Eavesdropping on some of the dialectic among quantum physicists, I have come away with a Big Bang Theory of my own about story that may not replicate the origin of the universe but comes close to helping me define my own sense of what dramatic narrative is and how it begins.

Simply put, story is the result of a collision of accelerated agendas. Anything beyond that definition is an idiosyncratic expansion, the icing and decoration on the cake. In a more complex and appropriately metaphorical definition, story is an orbital configuration of particles, forced into accelerated motion which results in a collision.

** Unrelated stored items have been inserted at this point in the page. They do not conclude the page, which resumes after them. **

(* ===== verification/PolicySource.v ===== *)
(** * The policy source: [crates/maknae-authz-basic/src/lib.rs]

    What a load of [authz.yaml] and [bindings.yaml] must satisfy before the
    snapshot compiler takes it: the account lookups, the grant, destination and
    subject vocabularies, the resolved subjects, and the identity layer the
    files declare. The account database is a parameter, [lookup]; so are the
    digest and the platform's path text. *)
From stdpp Require Import base list strings gmap sorting.
From Stdlib Require Import ZArith Lia Ascii.
From S2P Require Import Prelude RustStr RustSlice Seam Config AuthzPolicy.
From S2P Require Import Decide Graph GraphFormat Identity Bindings.
Open Scope nat_scope.

(** ** Account lookups *)

Inductive Lookup :=
| LFound (uid : Z)
| LAbsent
| LFailed (errno : Z).

Definition lookup_from (r : option Z) : Lookup :=
  match r with Some u => LFound u | None => LAbsent end.

(** [NssLookup]'s answer, as [classify] turns it into a [Lookup]. *)
Definition classify (lookup : string -> result (option Z) Z) (name : string) : Lookup :=
  match lookup name with Err errno => LFailed errno | Ok r => lookup_from r end.

Inductive Errno := ENOENT | ESRCH | EBADF | EPERM | EOther (code : Z).

(** The errno numbers are the platform's. *)
Definition classify_lookup (code : Errno -> Z) (r : result (option Z) Errno) : Lookup :=
  match r with
  | Ok (Some uid) => LFound uid
  | Ok None | Err ENOENT | Err ESRCH | Err EBADF | Err EPERM => LAbsent
  | Err e => LFailed (code e)
  end.

Abbreviation Lookups := (gmap string (option Z)).

Definition found (lookups : Lookups) : UidMap := omap (fun u => u) lookups.

(** The names [bindings.yaml] lists, in role order. *)
Definition bound_list (b : Bindings) : list string :=
  match bi_roles b with
  | None => []
  | Some m =>
      omap (fun e => match e with EName n => Some n | EUid _ => None end)
        (concat (map snd (btree_iter m)))
  end.

Definition lookup_refusal (bound : list string) (name : string) (errno : Z) : AuthzBasicError :=
  let m := "looking up '" +:+ name +:+ "' failed (errno " +:+ int_to_string errno
           +:+ "); nothing was changed" in
  if existsb (String.eqb name) bound then ABBindings m else ABSubjectLookup m.

Fixpoint lookup_loop (lookup : string -> Lookup) (bound : list string) (asked : gset string)
    (map : Lookups) (names : list string) : result Lookups AuthzBasicError :=
  match names with
  | [] => Ok map
  | name :: names' =>
      if bool_decide (name ∈ asked) then lookup_loop lookup bound asked map names'
      else
        match lookup name with
        | LFound uid =>
            lookup_loop lookup bound ({[name]} ∪ asked) (<[name := Some uid]> map) names'
        | LAbsent => lookup_loop lookup bound ({[name]} ∪ asked) (<[name := None]> map) names'
        | LFailed errno => Err (lookup_refusal bound name errno)
        end
  end.

(** One lookup per distinct bound or [subjects:] name. *)
Definition resolve_uid_map_with (policy : AuthzPolicy) (bindings : Bindings)
    (lookup : string -> Lookup) : result Lookups AuthzBasicError :=
  let bound := bound_list bindings in
  lookup_loop lookup bound ∅ ∅ (bound ++ map fst (btree_iter (p_subjects policy))).

(** ** Grants *)

Definition grant_role (key : string) : result Role AuthzBasicError :=
  match role_from_key key with
  | None => Err (ABUnknownRole key)
  | Some Admin => Ok Admin
  | Some User => Ok User
  | Some _ => Err (ABRoleNotSupportedYet key)
  end.

Fixpoint destinations_loop (out : DestinationGrants) (l : list (string * RawDestinations))
  : result DestinationGrants AuthzBasicError :=
  match l with
  | [] => Ok out
  | (key, d) :: l' =>
      let? _ := grant_role key in destinations_loop (<[key := rd_allow d]> out) l'
  end.

Definition validate_destinations (raw : gmap string RawDestinations)
  : result DestinationGrants AuthzBasicError := destinations_loop ∅ (btree_iter raw).

(** A [user] holds [session.prompt] alone. *)
Definition role_holds (role : Role) (t : string) : bool :=
  negb (role_eqb role User) || String.eqb t "session.prompt".

Definition role_terms (key : string) (role : Role) (p : ActionPattern)
  : result (list string) AuthzBasicError :=
  let unknown := ABUnknownActionTerm (action_source p) in
  let? expanded := map_err (fun _ => unknown) (expand p) in
  let terms := List.filter (fun t => existsb (String.eqb t) GRANTABLE_ACTIONS)
                 (map fst expanded) in
  match p with
  | Exact t =>
      match terms with
      | [] => Err unknown
      | term :: _ =>
          if negb (role_holds role term) then Err (ABTermNotGrantableForRole key t) else Ok terms
      end
  | Family _ =>
      match List.filter (role_holds role) terms with
      | [] => Err unknown
      | held => Ok held
      end
  end.

Definition check_entries_of (key : string) (role : Role) (entries : list ActionPattern)
  : result (list Grant) AuthzBasicError :=
  let? l := try_map (fun p => let? ts := role_terms key role p in
                              Ok (map (fun t => (t, action_source p)) ts)) entries in
  Ok (concat l).

Fixpoint grants_loop (out : ActionGrants) (l : list (string * RawActionGrants))
  : result ActionGrants AuthzBasicError :=
  match l with
  | [] => Ok out
  | (key, grants) :: l' =>
      let? role := grant_role key in
      let? allow := check_entries_of key role (rg_allow grants) in
      let? deny := check_entries_of key role (rg_deny grants) in
      grants_loop (<[key := (allow, deny)]> out) l'
  end.

Definition validate_grants (raw : gmap string RawActionGrants)
  : result ActionGrants AuthzBasicError := grants_loop ∅ (btree_iter raw).

(** ** Subjects *)

(** [entry(t).or_insert(source)]: the first entry naming a term keeps it. *)
Definition or_insert {A} (k : string) (a : A) (m : gmap string A) : gmap string A :=
  if is_some (m !! k) then m else <[k := a]> m.

Fixpoint expand_all (terms : gmap string string) (patterns : list ActionPattern)
  : result (gmap string string) AuthzBasicError :=
  match patterns with
  | [] => Ok terms
  | p :: patterns' =>
      let? expanded := expand p in
      expand_all (fold_left (fun m '(t, source) => or_insert t source m) expanded terms) patterns'
  end.

Definition action_set (lists : SubjectActions) : result SubjectActionSet AuthzBasicError :=
  let? allow := expand_all ∅ (sa_allow lists) in
  let? deny := expand_all ∅ (sa_deny lists) in
  Ok (mkActionSet allow deny).

Fixpoint subjects_loop (lookups : Lookups) (out : SubjectGrants) (l : list (string * SubjectPolicy))
  : result SubjectGrants AuthzBasicError :=
  match l with
  | [] => Ok out
  | (name, entry) :: l' =>
      let? actions := try_opt action_set (su_actions entry) in
      match lookups !! name with
      | Some (Some uid) =>
          match out !! uid with
          | Some first => Err (ABDuplicateSubjectUid uid (se_name first) name)
          | None =>
              subjects_loop lookups
                (<[uid := mkSubjectEntry name (su_permissions entry) actions (su_models entry)]> out)
                l'
          end
      | _ => subjects_loop lookups out l'
      end
  end.

Definition validate_subjects (policy : AuthzPolicy) (lookups : Lookups)
  : result SubjectGrants AuthzBasicError :=
  subjects_loop lookups ∅ (btree_iter (p_subjects policy)).

(** ** The source *)

(** A path: its UTF-8 text when it has one, and how it is displayed. *)
Record PathBuf := mkPathBuf { pb_str : option string; pb_display : string }.
Record PolicyPaths := mkPaths { pp_authz : PathBuf; pp_bindings : PathBuf }.

Definition utf8 (p : PathBuf) : result string AuthzBasicError :=
  ok_or (pb_str p) (ABLoad ("policy path " +:+ pb_display p +:+ " is not UTF-8")).

Definition rule_error_text (e : RoleRuleError) : string :=
  match e with
  | RRUnknownRole k => "bindings names unknown role '" +:+ k +:+ "'"
  | RRDuplicate n => "identity '" +:+ n +:+ "' listed twice in one role"
  | RRUidOutsideAdversary k =>
      "role '" +:+ k +:+ "' lists a uid entry; `uid:` entries are accepted under adversary only"
  end.

Record PolicySource := mkSource {
  ps_policy : AuthzPolicy;
  ps_bindings : Bindings;
  ps_lookups : Lookups;
  ps_lookup : string -> result (option Z) Z;
  ps_resolved : Resolved;
  ps_subjects : SubjectGrants;
  ps_principal : Z;
  ps_paths : PolicyPaths;
  ps_policy_source : string;
  ps_identity_source : string }.

Definition lift_bindings (e : fault RoleRuleError) : fault AuthzBasicError :=
  match e with Panic => Panic | Refused e => Refused (ABBindings (rule_error_text e)) end.

Definition from_lookups (policy : AuthzPolicy) (bindings : Bindings) (lookups : Lookups)
    (lookup : string -> result (option Z) Z) (principal : Z) (paths : PolicyPaths)
  : result PolicySource (fault AuthzBasicError) :=
  let? policy_source := map_err Refused (utf8 (pp_authz paths)) in
  let? identity_source := map_err Refused (utf8 (pp_bindings paths)) in
  let? resolved := map_err lift_bindings (resolve_subjects bindings (found lookups)) in
  let? _ := map_err Refused (validate_grants (p_action_grants policy)) in
  let? _ := map_err Refused (validate_destinations (p_destinations policy)) in
  let? subjects := map_err Refused (validate_subjects policy lookups) in
  Ok (mkSource policy bindings lookups lookup resolved subjects principal paths policy_source
        identity_source).

(** [load] once both files have loaded. *)
Definition load (policy : AuthzPolicy) (bindings : Bindings)
    (lookup_uid : string -> result (option Z) Z) (principal : Z) (paths : PolicyPaths)
  : result PolicySource (fault AuthzBasicError) :=
  let? lookups := map_err Refused (resolve_uid_map_with policy bindings (classify lookup_uid)) in
  from_lookups policy bindings lookups lookup_uid principal paths.

Definition from_parts (policy : AuthzPolicy) (bindings : Bindings) (uid_map : gmap string Z)
    (lookup_uid : string -> result (option Z) Z) (principal : Z) (paths : PolicyPaths)
  : result PolicySource (fault AuthzBasicError) :=
  from_lookups policy bindings (Some <$> uid_map) lookup_uid principal paths.

Definition with_bindings_resolved (src : PolicySource) (bindings : Bindings) (lookups : Lookups)
  : result PolicySource (fault AuthzBasicError) :=
  from_lookups (ps_policy src) bindings lookups (ps_lookup src) (ps_principal src) (ps_paths src).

Whether simple or the more orotund and pleonastic, story and its effects do present an attractive astronomical metaphor. It is no secret that some form of longevity is one of the subtexts those of us who aspire to tell story invest in our work. Modesty and ego are other subtexts, constantly colliding within the universe that is the individual writer, an ongoing argument between aspiring for immortality and simply doing our very best, setting aside any rewards or recognition beyond the reward of having done the work and the inner recognition of having done it. In that sense, it is the Bhagavad Gita, played forth for an audience of one, wherein Krishna tells Arjuna, "To the work you are entitled, but not the fruits thereof."

In the creative astronomy of loneliness and awe, we consider such orbiting luminaries as Hildegarde of Bingen or Geoffrey Chaucer, or William Shakespeare, still known to us across the void of time. We consider some of their work, their heart-rending work, the things they set into orbit: Ordo Virtutum, the Play of the Virtues; The Wife of Bath, Sir John Falstaff. And we recognize them from their remote orbit and nod with warmth at the realization that we are still seeing them--lights from distant stars.